Artigo escrito por Edgard Steffen

06 de Novembro de 2021 às 00:01
Cruzeiro do Sul [email protected]
(Crédito: REPRODUÇÃO / INTERNET)

‘Cause this is thriller /Thriller night
There ain’t no second chance
(Versos de Thriller sucesso de Michael Jakson)

Cemitérios fazem parte de roteiros turísticos, culturais e históricos. Você pode não concordar com a ostentação mas, túmulos e inscrições ajudam na identificação de gente que fez a diferença na comunidade e nos valores de seu tempo. Em excursão histórica e cultural o incansável José Rubens Incau -- membro da Academia Sorocabana de Letras -- conduz visitantes às igrejas, monumentos e cemitérios da cidade. As lápides e esculturas facilitam a localização de túmulos das figuras que fizeram a história da Terra Rasgada. Plaquetas escondidas em meio à grama nas modernas necrópoles dificultam esta função.

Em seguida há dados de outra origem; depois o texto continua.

(** If the child [n] of [q] is empty it is taken off, and [K] goes on. *)
Lemma wp_free_up T s L pt tab q a i n (K : M paging unit) :
  pg_wf s L → pt_rep s pt tab → tab !! q = Some a → 0 ≤ i < 512 → tab !! (q ++ [i]) = Some n →
  (used_table s n → T s tab) →
  (∀ s' L', pg_wf s' L' → pt_rep s' pt (delete (q ++ [i]) tab) → wp K (shrinks T s' L' pt (delete (q ++ [i]) tab)) s') →
  wp (b ← _table_empty (n + hhdm); if negb b then mret tt else
      e ← load_word (a + hhdm + 8 * i); _free_pte me (Z.land e PAGE_FRAME_MASK) ;; store_word (a + hhdm + 8 * i) 0 ;; K)
    (shrinks T s L pt tab) s.
Proof.
  intros Hw R Ha Hi Hn HT HK. destruct (entry_at _ _ _ _ _ _ 0 Hw R Hn ltac:(lia)) as (wn & _ & H1 & H2 & _ & _ & H5).
  apply wp_bind. eapply wp_table_empty; [done..|]. intros [] Hb; cbn [negb].
  2:{ wp_pures. eapply shrinks_refl; [done..|]. apply HT. destruct Hb as (j & e & ? & ?). by exists wn, j, e. }
  pose proof (wp_free_child s L pt tab q a i n wn (λ _ s', wp K (shrinks T s L pt tab) s') Hw R Ha Hi Hn H1 Hb) as H.
  assert (wp ((e ← load_word (a + hhdm + 8 * i); _free_pte me (Z.land e PAGE_FRAME_MASK) ;;
    store_word (a + hhdm + 8 * i) 0) ;; K) (shrinks T s L pt tab) s) as H'.
  { apply wp_bind. eapply wp_mono; [apply H|by intros []]. intros m p s' Hw' R' Hleaf Hf.
    eapply wp_mono; [by eapply HK|]. intros [] s'' (m2 & p2 & -> & Hsh). exists m2, p2. split; [done|].
    by eapply (shrink_step T s L pt tab m p). }
  apply wp_assoc in H'. eapply wp_mono; [|intros ? ? Hx; exact Hx].
  revert H'. unfold wp, mbind, M_bind. destruct (load_word (a + hhdm + 8 * i) s) as [[e s1]| |]; [|done..].
  by destruct (_free_pte me (Z.land e PAGE_FRAME_MASK) s1) as [[[] s2]| |].
Qed.

(** The same at the root, where nothing follows. *)
Lemma wp_free_last T s L pt tab q a i n :
  pg_wf s L → pt_rep s pt tab → tab !! q = Some a → 0 ≤ i < 512 → tab !! (q ++ [i]) = Some n →
  (used_table s n → T s tab) → (∀ s', pt_rep s' pt (delete (q ++ [i]) tab) → T s' (delete (q ++ [i]) tab)) →
  wp (b ← _table_empty (n + hhdm); if negb b then mret tt else
      e ← load_word (a + hhdm + 8 * i); _free_pte me (Z.land e PAGE_FRAME_MASK) ;; store_word (a + hhdm + 8 * i) 0)
    (shrinks T s L pt tab) s.
Proof.
  intros Hw R Ha Hi Hn HT HT'.
  assert (∀ s' L', pg_wf s' L' → pt_rep s' pt (delete (q ++ [i]) tab) →
    wp (mret tt) (shrinks T s' L' pt (delete (q ++ [i]) tab)) s') as HK by (intros; wp_pures; eapply shrinks_refl; auto).
  pose proof (wp_free_up T s L pt tab q a i n (mret tt) Hw R Ha Hi Hn HT HK) as H. revert H. unfold wp, mbind, M_bind.
  destruct (_table_empty (n + hhdm) s) as [[[] s0]| |]; simpl; try done.
  destruct (load_word (a + hhdm + 8 * i) s0) as [[e s1]| |]; [|done..].
  destruct (_free_pte me (Z.land e PAGE_FRAME_MASK) s1) as [[[] s2]| |]; [|done..].
  by destruct (store_word (a + hhdm + 8 * i) 0 s2) as [[[] s3]| |].
Qed.

Lemma wp_free_empty s L pt tab v :
  pg_wf s L → pt_rep s pt tab → is_Some (tab !! path v) →
  wp (__u_pte_free_empty me hhdm pt v) (shrinks (trim v) s L pt tab) s.
Proof.
  intros Hw R [a1 E1]. destruct (pml_range v) as (_ & I2 & I3 & I4).
  set (q3 := [_pml4_index v]). set (q2 := [_pml4_index v; _pml3_index v]).
  destruct (pr_idx _ _ _ _ R q2 (_pml2_index v)) as [[a2 E2] _]; [by exists a1|].
  destruct (pr_idx _ _ _ _ R q3 (_pml3_index v)) as [[a3 E3] _]; [by exists a2|].
  pose proof (pr_root _ _ _ _ R) as E4.
  destruct (parent_entry s L pt tab [] pt _ a3 Hw R E4 I4 E3) as (w4 & e4 & A1 & A2 & A3 & A4 & A5).
  destruct (parent_entry s L pt tab q3 a3 _ a2 Hw R E3 I3 E2) as (w3 & e3 & B1 & B2 & B3 & B4 & B5).
  destruct (parent_entry s L pt tab q2 a2 _ a1 Hw R E2 I2 E1) as (w2 & e2 & C1 & C2 & C3 & C4 & C5).
  destruct (pr_ok _ _ _ _ R _ _ E4) as (_ & D4 & _).
  unfold __u_pte_free_empty. rewrite (P2V_frame _ _ _ _ Hw D4).
  apply wp_bind. eapply wp_load_word; [done..|]. cbv beta. rewrite A3, A4. cbn [negb]. cbv iota.
  apply wp_bind. eapply wp_load_word; [done..|]. cbv beta. rewrite B3, B4. cbn [negb]. cbv iota.
  apply wp_bind. eapply wp_load_word; [done..|]. cbv beta. rewrite C3, C4. cbn [negb]. cbv iota.
  assert (∀ s' tab', (∀ n, tab' !! path v = Some n → used_table s' n) → (∀ n, tab' !! q2 = Some n → used_table s' n) →
    (∀ n, tab' !! q3 = Some n → used_table s' n) → trim v s' tab') as Htrim.
  { intros s' tab' T1 T2 T3 k n Hk. assert (k = 1 ∨ k = 2 ∨ k = 3)%nat as [->|[->| ->]] by lia; [apply T3|apply T2|apply T1]. }
  set (t1 := delete (q2 ++ [_pml2_index v]) tab). set (t2 := delete (q3 ++ [_pml3_index v]) t1).
  assert (t1 !! q3 = Some a3 ∧ t1 !! q2 = Some a2) as [E3' E2'] by (unfold t1; by rewrite !lookup_delete_ne by done).
  assert (t2 !! q3 = Some a3) as E3'' by (unfold t2; by rewrite lookup_delete_ne by done).
  assert (t1 !! path v = None ∧ t2 !! path v = None ∧ t2 !! q2 = None) as (N1 & N2 & N3).
  { unfold t1, t2. split_and!; [apply lookup_delete_eq|rewrite lookup_delete_ne by done; apply lookup_delete_eq|apply lookup_delete_eq]. }
  eapply (wp_free_up _ s L pt tab q2); [done|done|done|done|done| |].
  { intros Hu. apply Htrim; intros n Hn.
    - by rewrite E1 in Hn; injection Hn as <-.
    - rewrite E2 in Hn; injection Hn as <-. by exists w2, (Z.to_nat (_pml2_index v)), e2.
    - rewrite E3 in Hn; injection Hn as <-. by exists w3, (Z.to_nat (_pml3_index v)), e3. }
  intros s1 L1 Hw1 R1. fold t1 in R1.
  eapply (wp_free_up _ s1 L1 pt t1 q3); [done|done|done|done|done| |].
  { intros Hu. destruct (parent_entry s1 L1 pt t1 q3 a3 _ a2 Hw1 R1 E3' I3 E2') as (w & e & F1 & F2 & F3 & _).
    apply Htrim; intros n Hn; [congruence|by rewrite E2' in Hn; injection Hn as <-|].
    rewrite E3' in Hn; injection Hn as <-. by exists w, (Z.to_nat (_pml3_index v)), e. }
  intros s2 L2 Hw2 R2. fold t2 in R2.
  eapply (wp_free_last _ s2 L2 pt t2 []); [done|done|apply R2|done|done| |].
  - intros Hu. apply Htrim; intros n Hn; [congruence..|]. by rewrite E3'' in Hn; injection Hn as <-.
  - intros s3 R3. apply Htrim; intros n Hn; exfalso; [apply lookup_delete_Some in Hn as [_ Hn]; congruence..|].
    rewrite lookup_delete_eq in Hn. congruence.
Qed.
End ops.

Quem visita o Cemitério de Arlington (Virginia, USA), destinado predominantemente a militares, se emociona na cerimônia da troca da guarda do túmulo ao soldado desconhecido. Três combatentes não identificados da 1ª e 2ª Guerras Mundiais e da Guerra da Coreia são diuturnamente velados com respeito litúrgico por jovens rigorosamente escolhidos e impecavelmente fardados. Entre notáveis civis do Arlington, sepultados os Kennedy (Bob, JFK, Jackeline) e Albert Sabin, judeu polonês/americano que livrou milhões da paralisia infantil.

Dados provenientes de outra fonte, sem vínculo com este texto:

(* ===== verification/Strings.v ===== *)
(** Memory blocks and C strings: [src/kernel/src/util/memory.c].

    Memory is a map from addresses to bytes; reading or writing an address that
    is not mapped faults. A [char *] is an address, [NULL] is 0. *)
From S2P Require Import Prelude.

Abbreviation mem := (gmap Z Z).

Definition rd (a : Z) : M mem Z := λ m,
  match m !! a with Some b => Done (b, m) | None => Fault end.
Definition wr (a b : Z) : M mem unit := λ m,
  match m !! a with Some _ => Done (tt, <[a := b]> m) | None => Fault end.

(** Rounds allowed to a loop that advances through memory byte by byte. *)
Definition mem_fuel : M mem nat := gets (λ m, S (size m)).

(** * Blocks *)

Definition memcpy (dest src n : Z) : M mem Z :=
  for_n 0 (Z.to_nat n) (λ i, b ← rd (src + i); wr (dest + i) b) ;; mret dest.

Definition memset (s c n : Z) : M mem Z :=
  for_n 0 (Z.to_nat n) (λ i, wr (s + i) (u8 c)) ;; mret s.

(** [for (i = n; i > 0; i--)] *)
Definition copy_down (dest src n : Z) : M mem unit :=
  for_n 0 (Z.to_nat n) (λ k, let i := n - k in b ← rd (src + (i - 1)); wr (dest + (i - 1)) b).

Definition memmove (dest src n : Z) : M mem Z :=
  (if src >? dest then for_n 0 (Z.to_nat n) (λ i, b ← rd (src + i); wr (dest + i) b)
   else if src <? dest then copy_down dest src n
   else mret tt) ;;
  mret dest.

Definition memcmp_round (s1 s2 n i : Z) : M mem (Z + Z) :=
  if i <? n then
    b1 ← rd (s1 + i);
    b2 ← rd (s2 + i);
    if negb (b1 =? b2) then mret (inr (if b1 <? b2 then -1 else 1)) else mret (inl (i + 1))
  else mret (inr 0).
Definition memcmp (s1 s2 n : Z) : M mem Z :=
  loop (S (Z.to_nat n)) (memcmp_round s1 s2 n) 0.

(** * Strings *)

Definition strcmp_round (st : Z * Z) : M mem (Z * Z + Z) :=
  let '(s1, s2) := st in
  b1 ← rd s1;
  if b1 =? 0 then b2 ← rd s2; mret (inr (b1 - b2)) else
  b2 ← rd s2;
  if b1 =? b2 then mret (inl (s1 + 1, s2 + 1)) else mret (inr (b1 - b2)).
Definition strcmp (s1 s2 : Z) : M mem Z :=
  fuel ← mem_fuel; loop fuel strcmp_round (s1, s2).

Definition strncmp_round (s1 s2 n i : Z) : M mem (Z + Z) :=
  if i <? n then
    b1 ← rd (s1 + i);
    b2 ← rd (s2 + i);
    if negb (b1 =? b2) then mret (inr (b1 - b2))
    else if b1 =? 0 then mret (inr 0) else mret (inl (i + 1))
  else mret (inr 0).
Definition strncmp (s1 s2 n : Z) : M mem Z :=
  fuel ← mem_fuel; loop fuel (strncmp_round s1 s2 n) 0.

Definition strlen_round (str len : Z) : M mem (Z + Z) :=
  b ← rd (str + len); if b =? 0 then mret (inr len) else mret (inl (len + 1)).
Definition strlen (str : Z) : M mem Z :=
  fuel ← mem_fuel; loop fuel (strlen_round str) 0.

(** [while (src[i]) { dest[i] = src[i]; i++; }]: the index it stops at. *)
Definition strcpy_round (dest src i : Z) : M mem (Z + Z) :=
  b ← rd (src + i);
  if b =? 0 then mret (inr i) else wr (dest + i) b ;; mret (inl (i + 1)).
Definition strcpy (dest src : Z) : M mem Z :=
  fuel ← mem_fuel;
  i ← loop fuel (strcpy_round dest src) 0;
  wr (dest + i) 0 ;; mret 0.

Definition strncpy_round (dest src n i : Z) : M mem (Z + Z) :=
  if i <? n then
    b ← rd (src + i);
    if b =? 0 then mret (inr i) else wr (dest + i) b ;; mret (inl (i + 1))
  else mret (inr i).
Definition strncpy (dest src n : Z) : M mem Z :=
  fuel ← mem_fuel;
  i ← loop fuel (strncpy_round dest src n) 0;
  when (i <? n) (wr (dest + i) 0) ;; mret 0.

Definition strcat (dest src : Z) : M mem Z :=
  dest_len ← strlen dest;
  fuel ← mem_fuel;
  i ← loop fuel (strcpy_round (dest + dest_len) src) 0;
  wr (dest + dest_len + i) 0 ;; mret 0.

(** [(char)c] compared with a character: on the bytes. *)
Definition strchr_round (c str : Z) : M mem (Z + Z) :=
  b ← rd str;
  if b =? 0 then mret (inr (if c =? 0 then str else 0))
  else if b =? u8 c then mret (inr str) else mret (inl (str + 1)).
Definition strchr (str c : Z) : M mem Z :=
  fuel ← mem_fuel; loop fuel (strchr_round c) str.

Definition strrchr_round (c : Z) (st : Z * Z) : M mem (Z * Z + Z) :=
  let '(s, last) := st in
  b ← rd s;
  if b =? 0 then mret (inr (if c =? 0 then s else last))
  else mret (inl (s + 1, if b =? u8 c then s else last)).
Definition strrchr (s c : Z) : M mem Z :=
  fuel ← mem_fuel; loop fuel (strrchr_round c) (s, 0).

(** Advance over the characters of [delim], or ([stop]) up to the next one. *)
Definition skip_round (delim : Z) (stop : bool) (next : Z) : M mem (Z + Z) :=
  b ← rd next;
  if b =? 0 then mret (inr next) else
  d ← strchr delim b;
  if bool_decide (negb (d =? 0) = stop) then mret (inr next) else mret (inl (next + 1)).
Definition skip (delim : Z) (stop : bool) (next : Z) : M mem Z :=
  fuel ← mem_fuel; loop fuel (skip_round delim stop) next.

(** The part [strtok] and [strtok_r] have in common, from the position [next]:
    where it stopped and, when there is a token, its start and the position to
    save. *)
Definition tok_from (next delim : Z) : M mem (Z * option (Z * Z)) :=
  next ← skip delim false next;
  b ← rd next;
  if b =? 0 then mret (next, None) else
  let token_start := next in
  next ← skip delim true next;
  b ← rd next;
  if b =? 0 then mret (next, Some (token_start, 0))
  else wr next 0 ;; mret (next, Some (token_start, next + 1)).

(** [strtok_r] returns the token and what [*saveptr] holds afterwards. *)
Definition strtok_r (str delim saveptr : Z) : M mem (Z * Z) :=
  let next := if str =? 0 then saveptr else str in
  if next =? 0 then mret (0, saveptr) else
  '(_, r) ← tok_from next delim;
  match r with
  | None => mret (0, saveptr)
  | Some (token, next) => mret (token, next)
  end.

(** [strtok]: the static [next] it starts from, and leaves. *)
Definition strtok (str delim next : Z) : M mem (Z * Z) :=
  let next := if str =? 0 then next else str in
  if next =? 0 then mret (0, next) else
  '(stop, r) ← tok_from next delim;
  match r with
  | None => mret (0, stop)
  | Some (token, next) => mret (token, next)
  end.

(** * Numbers *)

Definition is_space (b : Z) : bool :=
  (b =? 32) || (b =? 9) || (b =? 10) || (b =? 11) || (b =? 12) || (b =? 13).

Definition space_round (str : Z) : M mem (Z + Z) :=
  b ← rd str; if is_space b then mret (inl (str + 1)) else mret (inr str).

(** The digit a character stands for. *)
Definition digit_of (b : Z) : option Z :=
  if (48 <=? b) && (b <=? 57) then Some (b - 48)
  else if (97 <=? b) && (b <=? 102) then Some (b - 97 + 10)
  else if (65 <=? b) && (b <=? 70) then Some (b - 65 + 10)
  else None.

Definition digit_round (base : Z) (st : Z * Z) : M mem (Z * Z + Z * Z) :=
  let '(str, result) := st in
  b ← rd str;
  if b =? 0 then mret (inr (str, result)) else
  match digit_of b with
  | None => mret (inr (str, result))
  | Some digit =>
      if digit >=? base then mret (inr (str, result))
      else mret (inl (str + 1, u64 (u64 (result * base) + digit)))
  end.

(** [strtoull] returns the number and what [*endptr] is set to. *)
Definition strtoull (str base : Z) : M mem (Z * Z) :=
  fuel ← mem_fuel;
  str ← loop fuel space_round str;
  b0 ← rd str;
  '(str, base) ←
    (if ((base =? 0) || (base =? 16)) && (b0 =? 48) then
       b1 ← rd (str + 1);
       if (b1 =? 120) || (b1 =? 88) then mret (str + 2, 16) else mret (str, base)
     else mret (str, base));
  base ← (if base =? 0 then b ← rd str; mret (if b =? 48 then 8 else 10) else mret base);
  '(str, result) ← loop fuel (digit_round base) (str, 0);
  mret (result, str).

Cemitérios fazem parte de roteiros turísticos. O city-tour de Buenos Ayres inclui visita ao bairro da Recoleta e ao seu cemitério -- o segundo mais visitado do mundo. Ali, em túmulo relativamente modesto, se comparado aos das famílias VIP da época de ouro da Argentina, estão os restos mortais de Evita. Eva Duarte Peron morreu de câncer uterino aos 33 anos. Mais peronista que o próprio Peron, tornar-se-ia objeto de culto pelos “descamisados” que ela midiaticamente ajudava. Seu corpo embalsamado gerou funéreo esconde-esconde e até exílio secreto. Sepultado em pátria alheia, foi repatriado após ferrenhas brigas.

Não visitei cemitérios em Londres. Gostaria de ter conhecido o Highgate (dentro do parque Hamstead) onde está sepultado Karl Marx. Não para ver a cabeçorra do filósofo alemão nem conferir a inscrição “Workers of all lands, unite”, mas para conhecer a cabana (será que ainda está lá?) de Donald Horner, morador de rua. A disputa entre o teimoso vagabundo e as autoridades londrinas gerou o filme “Hampstead - Nunca é tarde para amar”, estrelada por Dianne Keaton.

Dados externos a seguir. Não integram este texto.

(** A loop of the tokenizer passes the longest prefix [l1] of the string whose
    bytes are all ([stop = false]), or none ([stop = true]), delimiters. *)
Lemma wp_skip a l stop (Q : Z → mem → Prop) :
  cstr m a l → Forall (λ b, 0 < b < 256) l →
  (∀ l1 l2, l = l1 ++ l2 → (∀ b, b ∈ l1 → bool_decide (b ∈ ds) = negb stop) →
     (∀ b, head l2 = Some b → bool_decide (b ∈ ds) = stop) → Q (a + Z.of_nat (length l1)) m) →
  wp (skip delim stop a) Q m.
Proof.
  intros H Hl HQ. unfold skip, mem_fuel. wp_pures. pose proof (cstr_fuel _ _ _ H).
  eapply (wp_loop (λ n p m', m' = m ∧ ∃ l1 l2, l = l1 ++ l2 ∧ p = a + Z.of_nat (length l1) ∧
      n = length l2 ∧ ∀ b, b ∈ l1 → bool_decide (b ∈ ds) = negb stop));
    [|split; [done|]; exists [], l; rewrite Z.add_0_r; split_and!; [done..|by intros ? ?%elem_of_nil]|]; [lia|].
  intros n p m' (-> & l1 & l2 & -> & -> & -> & Hin). unfold skip_round.
  apply cstr_app in H as H2. destruct l2 as [|b l2]; simpl in H2; wp_pures.
  - eapply wp_rd; [exact H2|]. simpl. wp_pures. by eapply (HQ l1 []).
  - destruct H2 as (Hb & H2 & _). eapply wp_rd; [exact H2|]. apply Z.eqb_neq in Hb as Hb'. rewrite Hb'.
    apply Forall_app in Hl as [_ [Hlb _]%Forall_cons]. wp_pures.
    eapply wp_strchr; [exact Hds|done|].
    assert (negb (from_option (λ i, delim + Z.of_nat i) 0 (str_index b ds) =? 0) = bool_decide (b ∈ ds)) as ->.
    { pose proof (str_index_in b ds) as Hi. destruct (str_index b ds) as [i|] eqn:Hx; simpl.
      - rewrite (proj2 (Z.eqb_neq _ _)) by lia. rewrite bool_decide_eq_true_2; [done|]. by apply Hi.
      - rewrite bool_decide_eq_false_2; [done|]. intros Hin'. by apply Hi in Hin' as []. }
    case_bool_decide as Hst; wp_pures.
    + eapply (HQ l1 (b :: l2)); [done|done|]. by intros ? [= <-].
    + exists (length l2). simpl. split; [lia|]. split; [done|]. exists (l1 ++ [b]), l2.
      rewrite <-app_assoc, length_app. simpl. split_and!; [done|lia|done|].
      intros b' [Hb1| ->%list_elem_of_singleton]%elem_of_app; [by apply Hin|].
      destruct (bool_decide (b ∈ ds)), stop; done.
Qed.
End tokens.

(** * Numbers *)

(** The value of a list of digits, most significant first, and the character a
    digit is written with. *)
Definition num_value (base : Z) (ds : list Z) (acc : Z) : Z := fold_left (λ acc d, acc * base + d) ds acc.
Definition digit_char (d : Z) : Z := if d <? 10 then 48 + d else 87 + d.

Lemma digit_char_range d : 0 ≤ d < 16 → 48 ≤ digit_char d ≤ 57 ∨ 97 ≤ digit_char d ≤ 102.
Proof. intros Hd. unfold digit_char. destruct (Z.ltb_spec d 10); lia. Qed.
Lemma digit_of_char d : 0 ≤ d < 16 → digit_of (digit_char d) = Some d.
Proof.
  intros Hd. unfold digit_of, digit_char. destruct (Z.ltb_spec d 10).
  - rewrite (proj2 (Z.leb_le 48 _)), (proj2 (Z.leb_le _ 57)) by lia. simpl. f_equal. lia.
  - rewrite (proj2 (Z.leb_gt _ 57)), andb_false_r by lia. rewrite (proj2 (Z.leb_le 97 _)), (proj2 (Z.leb_le _ 102)) by lia.
    simpl. f_equal. lia.
Qed.
Lemma is_space_digit d : 0 ≤ d < 16 → is_space (digit_char d) = false.
Proof.
  intros Hd. pose proof (digit_char_range d Hd). unfold is_space. rewrite !(proj2 (Z.eqb_neq _ _)) by lia. done.
Qed.

Lemma wp_digits m base a ds acc (Q : Z * Z → mem → Prop) fuel :
  base ≤ 16 → Forall (λ d, 0 ≤ d < base) ds → cstr m a (digit_char <$> ds) → (length ds < fuel)%nat →
  Q (a + Z.of_nat (length ds), u64 (num_value base ds acc)) m →
  wp (loop fuel (digit_round base) (a, u64 acc)) Q m.
Proof.
  intros Hbase Hds. revert a acc fuel. induction Hds as [|d ds Hd _ IH]; intros a acc [|fuel] Hc Hf HQ; simpl in *;
    try lia; wp_pures.
  - eapply wp_rd; [exact Hc|]. simpl. wp_pures. by rewrite Z.add_0_r in HQ.
  - destruct Hc as (Hb & Hrd & Hc). eapply wp_rd; [exact Hrd|]. apply Z.eqb_neq in Hb as ->.
    rewrite digit_of_char by lia. rewrite Z.geb_leb, (proj2 (Z.leb_gt _ _)) by lia. wp_pures.
    replace (u64 (u64 (u64 acc * base) + d)) with (u64 (acc * base + d)).
    + apply IH; [done|lia|]. by replace (a + 1 + Z.of_nat (length ds)) with (a + Z.of_nat (S (length ds))) by lia.
    + unfold u64. rewrite Zmult_mod_idemp_l, Zplus_mod_idemp_l. done.
Qed.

No trajeto Londres-Paris nosso ônibus de turismo passou ao lado de multidão de cruzes brancas indicadoras das covas de combatentes da Guerra Mundial (14 - 18). Essa guerra das trincheiras foi a campeã na morte de combatentes. Fora da área dos combates, a vida nos vilarejos transcorria quase normal. Na 2ª Grande Guerra (1939 - 45) a situação se inverteu: os artefatos de guerra (e a insânia dos governantes) mataram mais civis que soldados.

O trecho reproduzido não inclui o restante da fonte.